The Vik Bridge is 133 meters long and one of the longest and oldest surviving wooden bridges in the country. Both the foundation and superstructure are built of wood. The bridge is a remarkable landmark in the scenic agricultural landscape that characterizes the Ljungan Valley.
History Along the Ljungan River in Torp Parish lie the neighboring villages of Viken, Byn, and Gullgård. The Vik Bridge is said to be the result of a dispute between these villages during the latter part of the 19th century. For a long time, it was the farmers in Vik who were responsible for ensuring that there was a bridge or ferry downstream from Byforsen. But in 1827, it was decided that the old bridge should be replaced with a new one. Before the new bridge was built, the villagers of the three villages made an agreement that Byn and Gullgård would receive toll fees. The requirement was that they would finance the maintenance of the bridge and ensure that it was open to the public.
Threats to close the bridge to the public The bridge deteriorated during the 1880s, and the villagers of Gullgård, Byn, and Övergård therefore built a new bridge just upstream from the existing one. They also demanded that the villages of Viken and Finsta should participate in the bridge construction in proportion to their tax assessment. Otherwise, they threatened to close the bridge to the public and make it private property. The farmers in Viken and Finsta became angry and decided to take matters into their own hands. They also believed that it was too far to travel to the bridge over Byforsen for further transport to Fränsta village. So they simply decided to repair Viken’s old toll bridge.

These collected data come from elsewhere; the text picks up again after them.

(** The digest is the little-endian bytes of the state, on either host. *)
Lemma digest_bytes (ws : list Z) :
  length ws = 4%nat -> Forall (is_u 32) ws ->
  ByteReverse (concat (map (host_bytes 4) ws)) 4 = concat (map (le_bytes 4) ws).
Proof.
  intros Hl Hw. unfold ByteReverse. destruct IsHostBigEndian eqn:E.
  - assert (H4 : Forall (fun w => length w = 4%nat) (map (host_bytes 4) ws))
      by (apply Forall_map, Forall_true; intros; apply length_host_bytes).
    rewrite chunk4_of_concat by done.
    rewrite take_ge by (rewrite length_map; lia).
    rewrite drop_ge, app_nil_r by (rewrite length_concat4, length_map by done; lia).
    rewrite map_map. f_equal. apply map_ext_in. intros w Hin.
    rewrite GetLE32_le by (auto using host_bytes_ok, length_host_bytes).
    unfold host_bytes. rewrite E. unfold be_bytes.
    pose proof (le_bytes_ok 4 w) as Hok.
    pose proof (le_bytes_le_val (rev (le_bytes 4 w)) ltac:(by apply Forall_rev)) as Hr.
    rewrite length_rev, length_le_bytes in Hr. by rewrite Hr, rev_involutive.
  - f_equal. apply map_ext. intros w. unfold host_bytes. by rewrite E.
Qed.

Lemma md5_state_ok s : word4_ok (absorb md5_block md5_init s).
Proof.
  apply absorb_inv; [intros; apply MD5Transform_ok|]. unfold md5_init, word4_ok, is_u. lia.
Qed.

(** Padding closes one block or two. *)
Lemma md5_pad_short s :
  (length s mod 64 < 56)%nat ->
  residue s ++ md5_pad (length s) =
  (residue s ++ [0x80] ++ repeat 0 (55 - length s mod 64)) ++ le_bytes 8 (8 * Z.of_nat (length s)).
Proof.
  intros Hr. unfold md5_pad.
  replace ((119 - length s mod 64) mod 64)%nat with (55 - length s mod 64)%nat.
  - by rewrite <- !app_assoc.
  - replace (119 - length s mod 64)%nat with (55 - length s mod 64 + 1 * 64)%nat by lia.
    rewrite Nat.Div0.mod_add, (Nat.mod_small (55 - _)); lia.
Qed.

Lemma md5_pad_long s :
  (56 <= length s mod 64)%nat ->
  residue s ++ md5_pad (length s) =
  (residue s ++ [0x80] ++ repeat 0 (63 - length s mod 64)) ++
  (repeat 0 56 ++ le_bytes 8 (8 * Z.of_nat (length s))).
Proof.
  intros Hr. pose proof (Nat.mod_upper_bound (length s) 64 ltac:(lia)). unfold md5_pad.
  replace ((119 - length s mod 64) mod 64)%nat with (63 - length s mod 64 + 56)%nat
    by (rewrite (Nat.mod_small (119 - _)); lia).
  rewrite repeat_app. by rewrite <- !app_assoc.
Qed.

(** The tail of [MD5Final]: the count words and the last transform. *)
Lemma final_block ctx b m s :
  absorbed ctx s -> word4_ok b -> bytes_ok m -> length m = 64%nat ->
  (let m := ByteReverse m 14 in
   let m := mem_write m 56 (host_bytes 4 (bits0 ctx)) in
   let m := mem_write m 60 (host_bytes 4 (bits1 ctx)) in
   let '(a, b, c, d) := MD5Transform b (words m) in
   ByteReverse (concat (map (host_bytes 4) [a; b; c; d])) 4) =
  let '(a, b, c, d) := md5_block b (take 56 m ++ le_bytes 8 (8 * Z.of_nat (length s))) in
  concat (map (le_bytes 4) [a; b; c; d]).
Proof.
  intros [_ _ _ _ H0 H1 Hb] Hw Hok Hl. cbv zeta.
  rewrite (words_last m _ _ (8 * Z.of_nat (length s))) by done. unfold md5_block.
  pose proof (MD5Transform_ok b (map le_val
    (chunk4 (take 56 m ++ le_bytes 8 (8 * Z.of_nat (length s)))))) as HT.
  destruct (MD5Transform _ _) as [[[x y] z] w]. destruct HT as (? & ? & ? & ?).
  apply (digest_bytes [x; y; z; w]); [done|]. repeat (apply Forall_cons; split; [done|]). done.
Qed.

Lemma MD5Final_ref ctx s : absorbed ctx s -> (MD5Final ctx).1 = md5_ref s.
Proof.
  intros Ha. pose proof (md5_bits_index ctx s Ha) as Hidx.
  pose proof Ha as [Hbuf Hlen Hok Hin _ _ _].
  set (r := (length s mod 64)%nat) in *.
  assert (Hlt : (r < 64)%nat) by (by apply Nat.mod_upper_bound).
  assert (Hrl : length (residue s) = r) by apply length_residue.
  cbn [MD5Final fst]. unfold MD5Digest, md5_ref. rewrite Hidx.
  set (m1 := mem_write (in_ ctx) r [0x80]).
  assert (Hm1 : length m1 = 64%nat) by (subst m1; rewrite length_mem_write; cbn; lia).
  assert (Hm1ok : bytes_ok m1) by (apply mem_write_ok; [done|solve_bytes]).
  assert (Ht1 : take (S r) m1 = residue s ++ [0x80]).
  { subst m1. pose proof (take_mem_write (in_ ctx) r [0x80] ltac:(lia)) as Ht.
    cbn [length] in Ht. rewrite Nat.add_1_r in Ht. by rewrite Ht, Hin. }
  rewrite absorb_app, <- Hbuf.
  assert (Hwok : word4_ok (buf ctx)) by (rewrite Hbuf; apply md5_state_ok).
  destruct (Nat.ltb_spec (64 - 1 - r) 8) as [Hlong|Hshort].
  - set (blk := mem_write m1 (S r) (repeat 0 (64 - 1 - r))).
    assert (Hblk : blk = residue s ++ [0x80] ++ repeat 0 (63 - r)).
    { subst blk. rewrite mem_write_end by (rewrite repeat_length; lia).
      rewrite Ht1, <- app_assoc. reflexivity. }
    assert (Hbl : length blk = 64%nat)
      by (rewrite Hblk, !length_app, repeat_length; cbn [length]; lia).
    assert (Hbok : bytes_ok blk) by (apply mem_write_ok; auto using zeros_ok).
    rewrite words_ByteReverse by done.
    rewrite (final_block ctx _ _ s); [|done|apply MD5Transform_ok| |].
    + rewrite md5_pad_long by (fold r; lia). fold r. rewrite <- Hblk, absorb_block by done.
      pose proof (take_mem_write (ByteReverse blk 16) 0 (repeat 0 56)) as Ht.
      rewrite repeat_length, take_0 in Ht. cbn [Nat.add] in Ht. rewrite Ht by lia. cbn [app].
      rewrite <- (app_nil_r (repeat 0 56 ++ _)), absorb_block; [|done].
      rewrite absorb_small by (cbn; lia). done.
    + apply mem_write_ok; [by apply ByteReverse_ok|apply zeros_ok].
    + rewrite length_mem_write; rewrite ByteReverse_length, ?repeat_length; lia.
  - rewrite (final_block ctx _ _ s); [|done|done| |].
    + rewrite md5_pad_short by (fold r; lia). fold r.
      pose proof (take_mem_write m1 (S r) (repeat 0 (64 - 1 - r - 8)) ltac:(lia)) as Ht.
      rewrite repeat_length in Ht. replace (S r + (64 - 1 - r - 8))%nat with 56%nat in Ht by lia.
      rewrite Ht, Ht1. replace (64 - 1 - r - 8)%nat with (55 - r)%nat by lia.
      rewrite <- (app_assoc (residue s) [_]).
      set (X := (residue s ++ [0x80] ++ repeat 0 (55 - r)) ++ _).
      rewrite <- (app_nil_r X) at 2. rewrite absorb_block, absorb_small; [done|cbn; lia|].
      subst X. rewrite !length_app, repeat_length, length_le_bytes. cbn [length]. lia.
    + apply mem_write_ok; auto using zeros_ok.
    + rewrite length_mem_write; rewrite ?repeat_length; lia.
Qed.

Despite conflicts with opponents of the bridge, which resulted in an appeal to the county administrative board, the new Vik Bridge was built in 1887-88. The result was the bridge that exists today.
Vik Bridge construction The bridge has a technological historical value as a precursor to the steel bridges that began to be built during the latter part of the 19th and early 20th centuries. The 133.27-meter long beam bridge is a so-called overflow structure. It has a clear span over the King’s channel of 23.3 meters, executed with a suspension system in a lattice structure. Its impressive length, in addition to the abutments built with hewn natural stone, required 19 abutment piles to stabilize the structure. In addition, there were significant requirements to keep the King’s channel clear for timber floating and to prevent damage during high water levels, ice, and more.
The latest restoration also involved the reconstruction of the original joint arms, which shows what the facility looked like when it was built in 1888.